Mid-year Check-in: Read Harder Challenge 2017.

We’re at the halfway point of 2017, and as I set down my summery drink* I realize how much sweat and hard work has gone into this year already, because I just wrote the challenge was for 2018, not 2017. (Yeah, I’ll get right on that correction. Oops.)

This reading year has been a struggle for me. I’ve spent most of my time re-reading favorites (thanks, Goodreads, for finally allowing those re-reads to “count”), sinking into steamy romances, and…well…not reading. The last time I had this much trouble finding time and energy to read was the year before my divorce when things weren’t going the greatest for me and so I spent my time not thinking about anything. You’d think escaping into fiction would help, but for some weird reason, it doesn’t. This year, in the middle of this political nightmare, things are much of the same. My reading tallies are a hot mess!

Except when it comes to my Read Harder Challenge.

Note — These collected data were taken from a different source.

(** A value in a set: lists and dictionaries are not hashable. *)
Definition hashable (v : option json) : res unit :=
  match v with
  | Some (JArr _) => Err (TypeError "unhashable type: 'list'")
  | Some (JObj _) => Err (TypeError "unhashable type: 'dict'")
  | _ => Ok tt
  end.

Section Journal.
(** [hashlib.blake2b] with 16 bytes and a person tag, and the text of a JSON
    decoding error. *)
Context (blake16 : string -> string -> string) (decode_error : string -> string).

Definition checksum (e : event) : res string :=
  data ← canonical_bytes (JObj e); Ok (blake16 "bc-journal-v1" data).

Definition checked_event (e : event) : res event :=
  sum ← checksum e; Ok (dict_set e "checksum" (JStr sum)).

(** ** The writer *)

Record Writer : Type := mkWriter {
  synced : string;          (**r bytes on storage *)
  buffered : string;        (**r bytes written and not yet synced *)
  experiment_id : string;
  durability_mode : string;
  batch_size : Z;
  storage_kind : string;
  sequence : Z;
  unflushed : Z;
  closed : bool;
}.

Definition set_sequence (w : Writer) (n : Z) : Writer :=
  mkWriter (synced w) (buffered w) (experiment_id w) (durability_mode w) (batch_size w)
    (storage_kind w) n (unflushed w) (closed w).

Definition write (w : Writer) (data : string) : Writer :=
  mkWriter (synced w) (buffered w +:+ data) (experiment_id w) (durability_mode w) (batch_size w)
    (storage_kind w) (sequence w) (unflushed w + 1)%Z (closed w).

(** [acknowledge]: flush and fsync. *)
Definition sync (w : Writer) : Writer :=
  mkWriter (synced w +:+ buffered w) "" (experiment_id w) (durability_mode w) (batch_size w)
    (storage_kind w) (sequence w) 0 (closed w).
(** The record of a new attempt. *)
Definition new_attempt (r : obj) (run_id : string) (attempt_no : nat) : stm World unit :=
  control ← on_disk (Store.control root run_id);
  code_ref ← lift (if truthy_get control "retry_code_ref" then item_str control "retry_code_ref"
                   else job ← item_obj r "job"; item_str job "code_ref");
  '(commit, project_root) ← lift (workspace_create run_id attempt_no code_ref);
  _ ← (match jget control "retry_code_ref" with
       | None | Some JNull => mret tt
       | Some _ => _ ← on_disk (Store.set_control root run_id [("retry_code_ref", JNull)]); mret tt
       end);
  job_v ← lift (item_obj r "job");
  job ← lift (job_from_mapping job_v);
  expected ← lift (Store.dict_or_empty (jget r "scientific_identity"));
  _ ← lift (match attempt_identity with
            | None => Ok tt
            | Some resolver =>
                actual ← resolver project_root job;
                ensure (same_get actual expected "identity_hash")
                  (JobServiceError "scientific identity drifted before attempt start; create a new series")
            end);
  binding ← lift (item r "binding");
  created ← on_disk (Store.now time_ns);
  on_disk (Store.create_attempt root run_id attempt_no
    [("schema", JStr "bigcherry.jobs.attempt.v1"); ("run_id", JStr run_id);
     ("attempt", JInt (Z.of_nat attempt_no));
     ("execution_id", JStr (run_id +:+ ":a" +:+ show_nat attempt_no)); ("commit", JStr commit);
     ("project_root", JStr project_root); ("shared_root", JStr shared_root); ("job", JObj job_v);
     ("scientific_identity", JObj expected); ("binding", binding); ("created_ns", JInt created)]).

(** [_start_or_recover] *)
Definition start_or_recover (run_id : string) (force_new_attempt : bool) :
    stm World Executor.ExecutionHandle :=
  r ← on_disk (Store.run root run_id);
  executor_id ← lift (item_str r "executor_id");
  _ ← executor_known executor_id;
  latest ← on_disk (Store.latest_attempt run_id);
  match latest, force_new_attempt with
  | Some n, false =>
      submission ← on_disk (Store.read_optional (Store.attempt_root run_id n ++ ["submission.json"]));
      match submission with
      | Some ((_ :: _) as sub) => lift (handle_of sub)
      | _ => submit_attempt r n executor_id
      end
  | _, _ =>
      attempt_no ← on_disk (Store.next_attempt run_id);
      _ ← new_attempt r run_id attempt_no;
      submit_attempt r attempt_no executor_id
  end.

(** ** Ingesting receipts *)

Record Counts : Type := mkCounts { accepted : nat; rejected : nat; deferred : nat }.

Definition exception_text (e : exn) : string := exn_class e +:+ ": " +:+ exn_message e.

(** One receipt: what it counts as. *)
Definition ingest_receipt (receipt_path : path) : stm World Counts :=
  processing ← on_disk (Store.claim_pending root receipt_path);
  receipt ← on_disk (fun d => (of_option (Store.no_such_file root processing)
                                 (Store.docs d !! processing), d));
  run_id ← lift (item_str receipt "run_id");
  control ← on_disk (Store.control root run_id);
  if truthy_get control "disabled" then
    _ ← on_disk (Store.requeue_receipt root processing); mret (mkCounts 0 0 1)
  else
    ok ← try_except
           (_ ← start_or_recover run_id (String.eqb (get_str receipt "reason" "submit") "retry");
            mret true)
           (fun exc =>
              _ ← on_disk (Store.append_event blake2b time_ns uuid4 "attempt.submit-failed"
                    [("error", JStr (exception_text exc))] (Some run_id) "wake");
              _ ← on_disk (Store.finish_receipt root processing false);
              mret false);
    if (ok : bool) then _ ← on_disk (Store.finish_receipt root processing true); mret (mkCounts 1 0 0)
    else mret (mkCounts 0 1 0).

Definition add_counts (a b : Counts) : Counts :=
  mkCounts (accepted a + accepted b) (rejected a + rejected b) (deferred a + deferred b).

Definition ingest_once : stm World Counts :=
  claimable ← on_disk Store.claimable;
  control ← on_disk (Store.service_control root);
  if truthy_get control "paused" then mret (mkCounts 0 0 (length claimable))
  else
    counts ← mapM_st ingest_receipt claimable;
    mret (fold_right add_counts (mkCounts 0 0 0) counts).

I was pleasantly surprised to see how close I am to finishing already! But I do have a few categories I still need to fill, and I need your suggestions to help get the job done! So let’s see where I’m at…

Read a book about sports: Sudden Death, by Alvara Enrigue

Read a debut novel: The Hate U Give, by Angie Thomas

Read a book about books: My Soul Looks Back, by Jessica Harris (I cheated a little – it’s about authors more than books, but meh meh meh…)

Read a book set in Central or South America, written by a Central or South American author:

Read a book by an immigrant or with a central immigration narrative: Lucky Boy, by Shanthi Sekaran

Read an all-ages comic: March, by Rep. John Lewis

Read a book published between 1900 and 1950:

Read a travel memoir: An African in Greenland, by Tete-Michel Kpomassie

Read a book you’ve read before: The Chaneysville Incident, by David Bradley

Read a book that is 100 miles of your location:

Read a book that is set more than 5,000 miles from your location: The Association of Small Bombs, by Karan Mahajan

Read a fantasy novel: Version Control, by Dexter Palmer

Read a nonfiction book about technology: Hidden Figures, by Margot Lee Shetterly

Read a book about war: American War, by Omar El Akkad

Read a YA or middle grade novel by an author who identifies as LGBTQ+:

Read a book that has been banned or frequently challenged in your country: This One Summer, by Mariko Tamaki and Jill Tamaki

Read a classic by an author of color: Amiable with Big Teeth, by Claude McKay

Read a superhero comic with a female lead: Rani Patel in Full Effect, by Sonia Patel (I make my own definitions of what is and isn’t a superhero. An outsider, a woman, who steps up and finds her voice? Superhero.)

Read a book in which a character of color goes on a spiritual journey: When Dimple Met Rishi, by Sandhya Menon

Read an LGBTQ+ romance novel:

Read a book published by a micropress: Fish in Exile, by Vi Khi Nao

Read a collection of stories by a woman: Speak Gigantular, by Irenosen Okojie

Read a collection of poetry in translation on a theme other than love:

Read a book wherein all point-of-view characters are people of color: The Sun Is Also a Star, by Nicola Yoon

See? So much better than I thought it was going to be when I sat down, looked at what I had, and figured out what could go where.

Now here’s where you come in – what should I read to fill up my bingo card? For my “within 100 miles of your location” clue, think of anything in the Dallas/Fort Worth area. (It makes it easy, no?) One last requirement – if you’ve noticed (or remember from my other posts), I am filling up my challenge with books by people of color. I do diversely on my own, but this is one more way to make a very focused effort to do an even better job.

So hit me up with your recommendations! I’m only 5 books away from standing up and yelling BINGO!! …And maybe treating myself to something from the Book Riot store.

 

 

*Not really. But if wishing made it so…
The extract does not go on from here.